Evaluating a servant’s work history gives the master an idea about the servant’s skills and experience, but more importantly, it provides valuable insight into the servant’s attitude towards work. For example, someone who has repeatedly quit or been fired because “the boss was an asshole” will almost certainly carry this same attitude into their service relationship.
When a servant is capable of doing better in the “real world”, but cannot meet reasonable expectations of performance in a power dynamic relationship, generally it is because they see this relationship as a fantasy role or an escape from their ordinary life. If that is what they want out of the relationship, it is essential that they find a master who wants more of a fantasy role, and does not expect the servant to bring their “real world” skills and abilities into the relationship.
If a master is interested, with thorough training, even some of the most escapist servants may be able to provide reliable, competent service in areas that don’t remind them at all of their “real world” responsibilities. Others need to have a space to be a brat (or a footstool, or whatever it is they do), but can also shift gears and provide reliable service if given clear boundaries about what is “work” and what is “play”.

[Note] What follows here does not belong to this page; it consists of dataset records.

Lemma secrets_reachable_inv st :
  secrets_reachable st ->
  auth_secret_previous st <> Some ""%string /\
  (auth_secret st = ""%string -> auth_secret_previous st = None).
Proof.
  induction 1 as [env|st new _ [IH1 IH2] Hn]; simpl; [done|].
  destruct (String.eqb (auth_secret st) "") eqn:E; split; try done.
  apply String.eqb_neq in E. naive_solver.
Qed.

(** No empty-key forgery.  In every secret state a worker process can
    reach, an accepted token carries a MAC under a non-empty secret: an
    unconfigured (empty) secret never validates anything, neither as the
    current secret nor as the one retained by the first handshake. *)
Theorem accepted_under_nonempty_secret ses st mx sk now tok r :
  secrets_reachable st ->
  validate_start_authorization ses (auth_secret st) (auth_secret_previous st) mx sk now tok = Ok r ->
  valid r = true ->
  exists payload mac k, rsplit1 sep tok = Some (payload, mac) /\
    k <> ""%string /\ mac = _sign payload k /\
    (k = auth_secret st \/ auth_secret_previous st = Some k).
Proof.
  intros Hr%secrets_reachable_inv. destruct Hr as [Hp Hc]. unfold validate_start_authorization.
  destruct (rsplit1 sep tok) as [[payload mac]|] eqn:Er; [|intros; by inv_eq].
  destruct (split_on sep payload) as [|aid [|rid [|graw [|sid [|ts [|iraw [|traw [|x l]]]]]]]];
    try (intros; by inv_eq).
  destruct (py_int graw), (py_int iraw), (py_int traw); try (intros; by inv_eq).
  destruct (_ && _)%bool eqn:Es; [intros; by inv_eq|].
  destruct (signature_ok _ _ _ _) as [[]|] eqn:Esig; cbn [res_bind]; intros H Hv; [|by inv_eq|done].
  exists payload, mac. apply signature_ok_true in Esig as [Hm | (p & Hpp & Hm)].
  - exists (auth_secret st). repeat split; try done; [|by left].
    intros E. by rewrite E, (Hc E) in Es.
  - exists p. repeat split; try done; [|by right]. congruence.
Qed.

Lemma accepted_under_nonempty_secret_witness :
  exists tok payload mac k, mint_start_authorization demo_claims "old" = Ok tok /\
    rsplit1 sep tok = Some (payload, mac) /\
    k <> ""%string /\ mac = _sign payload k /\ (k = "new"%string \/ Some "old"%string = Some k).
Proof.
  eexists. destruct (accepted_under_nonempty_secret "w0-ab12cd34"
    (handshake "new" (boot_secrets "old")) 600 5 1010
    (match mint_start_authorization demo_claims "old" with Ok t => t | _ => ""%string end)
    (accepted demo_claims)) as (payload & mac & k & H).
  - apply sr_handshake; [apply sr_boot|discriminate].
  - vm_compute. reflexivity.
  - reflexivity.
  - exists payload, mac, k. split; [vm_compute; reflexivity|exact H].
Defined.

(** A well-formed token whose MAC part holds a non-ASCII character is not
    refused: the signature comparison raises [TypeError] out of the validator,
    whatever the secrets are. *)
Theorem non_ascii_mac_raises ses cur prev mx sk now tok payload mac aid rid graw sid ts iraw traw :
  rsplit1 sep tok = Some (payload, mac) ->
  split_on sep payload = [aid; rid; graw; sid; ts; iraw; traw] ->
  is_Some (py_int graw) -> is_Some (py_int iraw) -> is_Some (py_int traw) ->
  cur <> ""%string -> is_ascii mac = false ->
  validate_start_authorization ses cur prev mx sk now tok = raise TypeError.
Proof.
  intros Ht Hs [g Hg] [i Hi] [t Htt] Hc Ha. unfold validate_start_authorization.
  rewrite Ht, Hs, Hg, Hi, Htt. destruct (String.eqb cur "") eqn:E; [by apply String.eqb_eq in E|].
  cbn [andb]. unfold signature_ok, compare_digest. by rewrite Ha.
Qed.

Lemma non_ascii_mac_raises_witness :
  validate_start_authorization "w" "k" None 600 5 10
    (String.append "a|r|1||w|5|60|" (String (Ascii.ascii_of_nat 195) EmptyString)) = raise TypeError.
Proof.
  eapply (non_ascii_mac_raises "w" "k" None 600 5 10); [reflexivity|reflexivity|..].
  - eexists; reflexivity.
  - eexists; reflexivity.
  - eexists; reflexivity.
  - discriminate.
  - reflexivity.
Defined.

End AuthTokens.
Definition _ensure_admitting (e : env) (j : journal) : res journal_exn unit * journal :=
  let '(h, j1) := _health_locked e j in
  if bool_decide (h_state h = HOk) then (Ok tt, j1) else (raise AdmissionClosedError, j1).

(** ** Transactions *)

(** [_txn]: commit what [fn] returns, or roll back when it raises. *)
Definition _txn {A} (e : env) (fn : db -> res journal_exn (A * db)) (j : journal)
  : res journal_exn A * journal :=
  match _ensure_open e j with
  | (Raise x, j1) => (Raise x, j1)
  | (Ok _, j1) =>
      match fn (tables j1) with
      | Raise x => (Raise x, j1)
      | Ok (a, t') => (Ok a, set_tables t' j1)
      end
  end.

(** A query under the lock, outside any transaction. *)
Definition _query {A} (e : env) (fn : db -> A) (j : journal) : res journal_exn A * journal :=
  match _ensure_open e j with
  | (Raise x, j1) => (Raise x, j1)
  | (Ok _, j1) => (Ok (fn (tables j1)), j1)
  end.

Definition _session_epoch_locked (t : db) : Z := default 0 (session_epoch_meta t).

Definition _advance_watermark_locked (epoch now_ms : Z) (now_iso : string) (t : db) : db :=
  set_watermarks (fun w =>
    <[epoch := mkWatermark
        (match w !! epoch with Some r => Z.max (wm_ms r) now_ms | None => now_ms end)
        now_iso]> w) t.

(** ** Admission *)

(** [INSERT INTO start_authorizations ... ON CONFLICT(attempt_id) DO NOTHING]:
    [None] is the violation of [token_hash UNIQUE]. *)
Definition insert_authorization (a : full_decision) (t : db) : option db :=
  match authorizations t !! f_attempt_id a with
  | Some _ => Some t
  | None =>
      if decide (map_Exists (fun _ r => au_token_hash r = f_token_hash a) (authorizations t))
      then None
      else Some (set_authorizations
             (<[f_attempt_id a := mkAuthorization (f_run_id a) (f_session_epoch a)
                 (f_token_hash a) (f_issued_at a) (f_expires_at a)]>) t)
  end.

Definition _attempt_from_reservation (aid : string) (r : reservation) : AttemptRecord :=
  mkAttempt
    (match rs_state r with
     | Reserved | Running => KActive
     | Interrupted => KInterrupted
     | Completed => KCompletion
     end)
    aid (Some (rs_run_id r)) None None None None None None None
    (Some (rs_pipeline_name r)) (Some (rs_generation r)) (Some (rs_slot_id r))
    (Some (rs_worker_session r)) (Some (rs_reserved_at r)) (Some (rs_state r))
    (Some (rs_thread_started r)).

(** The admission transaction: its result and the tables it leaves. *)
Definition admit_txn (cfg : config) (now : Z) (a : full_decision) (pipeline : string) (t : db)
  : res journal_exn AdmissionResult * db :=
  let aid := f_attempt_id a in
  let epoch := _session_epoch_locked t in
  let now_ms := timestamp_ms now in
  let t1 := _advance_watermark_locked epoch now_ms (isoformat now) t in
  let wm := match watermarks t1 !! epoch with Some r => wm_ms r | None => now_ms end in
  if now_ms <? wm - auth_clock_skew_s cfg * 1000 then (raise AdmissionClosedError, t)
  else match insert_authorization a t1 with
  | None => (raise (AdmissionConflictError aid), t)
  | Some t2 =>
      match tombstones t2 !! aid with
      | Some tb =>
          (Ok (mkAdmission Revoked (Some aid) None (Some (tb_reason tb))
                 (Some (tb_revoked_at tb)) None), t)
      | None =>
          match reservations t2 !! aid with
          | Some ex =>
              if decide ((rs_run_id ex, rs_generation ex, rs_slot_id ex)
                         = (f_run_id a, f_generation a, f_slot_id a))
              then (Ok (mkAdmission AlreadyAdmitted (Some aid)
                          (Some (_attempt_from_reservation aid ex)) None None None), t)
              else (raise (AdmissionConflictError aid), t)
          | None =>
              (Ok (mkAdmission Admitted_ok (Some aid) None None None None),
               set_reservations
                 (<[aid := mkReservation (f_run_id a) pipeline (f_generation a) (f_slot_id a)
                      (f_worker_session a) (isoformat now) Reserved false]>) t2)
          end
      end
  end.

Definition journal_admit (cfg : config) (e : env) (auth : AuthorizationDecision)
  (pipeline : string) (j : journal) : res journal_exn AdmissionResult * journal :=
  if negb (d_valid auth) then
    (Ok (mkAdmission RefusedAuth (d_attempt_id auth) None None None (d_reason auth)), j)
  else match required_fields auth with
  | None => (raise JournalError, j)
  | Some a =>
      match _ensure_admitting e j with
      | (Raise x, j1) => (Raise x, j1)
      | (Ok _, j1) =>
          let '(r, t') := admit_txn cfg (clock e) a pipeline (tables j1) in
          (r, set_tables t' j1)
      end
  end.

There are also are s-types who have the desire and capability for a real service relationship, but are acting out behavioral patterns they’ve learned in past relationships or in childhood. Some are young and inexperienced, some are older and never “grew up”. Often they don’t understand what the problem is and don’t know any other way to act. The right master, with the right style of training, can bring an s-type like this to a place where they flourish in service, but it will not happen without substantial effort from an experienced master. They often benefit from a very structured, controlled training environment, where they initially h
ave an extremely restricted role and gradually earn the privilege of rendering useful service, using their own judgment, and expressing their opinion. With an experienced, skilled master, this type of training program can produce an acceptable servant out of almost anyone who sticks with it. This a remedial obedience program, however, and while it may have recreational value, is generally unnecessary for a responsible, well adjusted, obedient s-type.
On the other hand, some bad behaviors are the result of much deeper issues which cannot be addressed with this type of training. In order to make a distinction between the severity of these types of behavior, we have listed several classic bad s-type behaviors below, divided into two categories. We’re calling them “misdemeanors” and “felonies”. The misdemeanors can generally be addressed by skillful training, whereas the felonies leave little or no hope of establishing a meaningful service relationship.
The appropriate response to misdemeanors is a serious conversation with the servant about the reasons for their behavior and their commitment to the relationship, and corrective measures must address the underlying problem as well as the behavior. Masters should note that the misdemeanors are signs that there is something fundamentally amiss with the servant’s understanding of their role. They should be addressed promptly, regardless of whether the behavior itself is bothersome to the master.